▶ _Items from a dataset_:
▼
(** * RoadSMTP: the SMTP session and the MIME builder of [roadsmtp/smtp.py]

    The development follows the Python module top-down:
    - text helpers of the Python runtime the module calls ([rstrip], [split],
      [join], truthiness of [str]);
    - Base64 as [base64.b64encode] / [base64.encodebytes] produce it, and an
      RFC 2045 decoder;
    - the data classes [SMTPConfig], [Attachment], [Email];
    - the [email.message.Message] objects that [_build_message] assembles;
    - the transport (a socket and its buffered reader) as explicit state, and
      the methods of [SMTPClient] in a state-and-exception monad;
    - [Attachment.from_file], the methods of [Email] and [EmailBuilder] over
      a heap of [Email] objects;
    - the properties of the builder and of the session. *)

From Stdlib Require Import List String Ascii ZArith NArith QArith Lia Bool Arith.
From Stdlib Require Import Strings.Byte.
Import ListNotations.

Local Close Scope Q_scope.

Local Open Scope string_scope.
Local Open Scope list_scope.

Set Implicit Arguments.

(* ================================================================= *)
(** ** Text helpers *)

Module PyStr.

Definition LF : ascii := "010"%char.
Definition CR : ascii := "013"%char.
Definition CRLF : string := String CR (String LF EmptyString).
Definition NL : string := String LF EmptyString.

(** Truthiness of a [str]: the empty string is false. *)
Definition truthy (s : string) : bool :=
  match s with
  | EmptyString => false
  | String _ _ => true
  end.

(** [a or b] on strings. *)
Definition or_else (a b : string) : string :=
  if truthy a then a else b.

Definition is_crlf (c : ascii) : bool :=
  (Ascii.eqb c CR || Ascii.eqb c LF)%bool.

(** [s.rstrip("\r\n")]: every trailing carriage return and line feed goes. *)
Fixpoint rstrip (s : string) : string :=
  match s with
  | EmptyString => EmptyString
  | String c r =>
      match rstrip r with
      | EmptyString => if is_crlf c then EmptyString else String c EmptyString
      | r' => String c r'
      end
  end.

(** [sep.join(parts)]. *)
Definition join (sep : string) (parts : list string) : string :=
  String.concat sep parts.

(** [s.split(sep, 1)]: cut at the first [sep]; a string without [sep] comes
    back whole, as a one-element list. *)
Fixpoint split1 (sep : ascii) (s : string) : list string :=
  match s with
  | EmptyString => [EmptyString]
  | String c r =>
      if Ascii.eqb c sep then [EmptyString; r]
      else match split1 sep r with
           | [a] => [String c a]
           | a :: rest => String c a :: rest
           | [] => [String c EmptyString]
           end
  end.

(** [s.lower()] on ASCII text. *)
Definition lower_char (c : ascii) : ascii :=
  let n := nat_of_ascii c in
  if (Nat.leb 65 n && Nat.leb n 90)%bool then ascii_of_nat (n + 32) else c.

Fixpoint lower (s : string) : string :=
  match s with
  | EmptyString => EmptyString
  | String c r => String (lower_char c) (lower r)
  end.

(** [s[:n]]. *)
Definition prefix (n : nat) (s : string) : string := substring 0 n s.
▲
▶ _What to work on_: Out of the records, collect only those lines that contain the string "Import".

▶ _Exercise output_:
From Stdlib Require Import List String Ascii ZArith NArith QArith Lia Bool Arith.
From Stdlib Require Import Strings.Byte.
Import ListNotations.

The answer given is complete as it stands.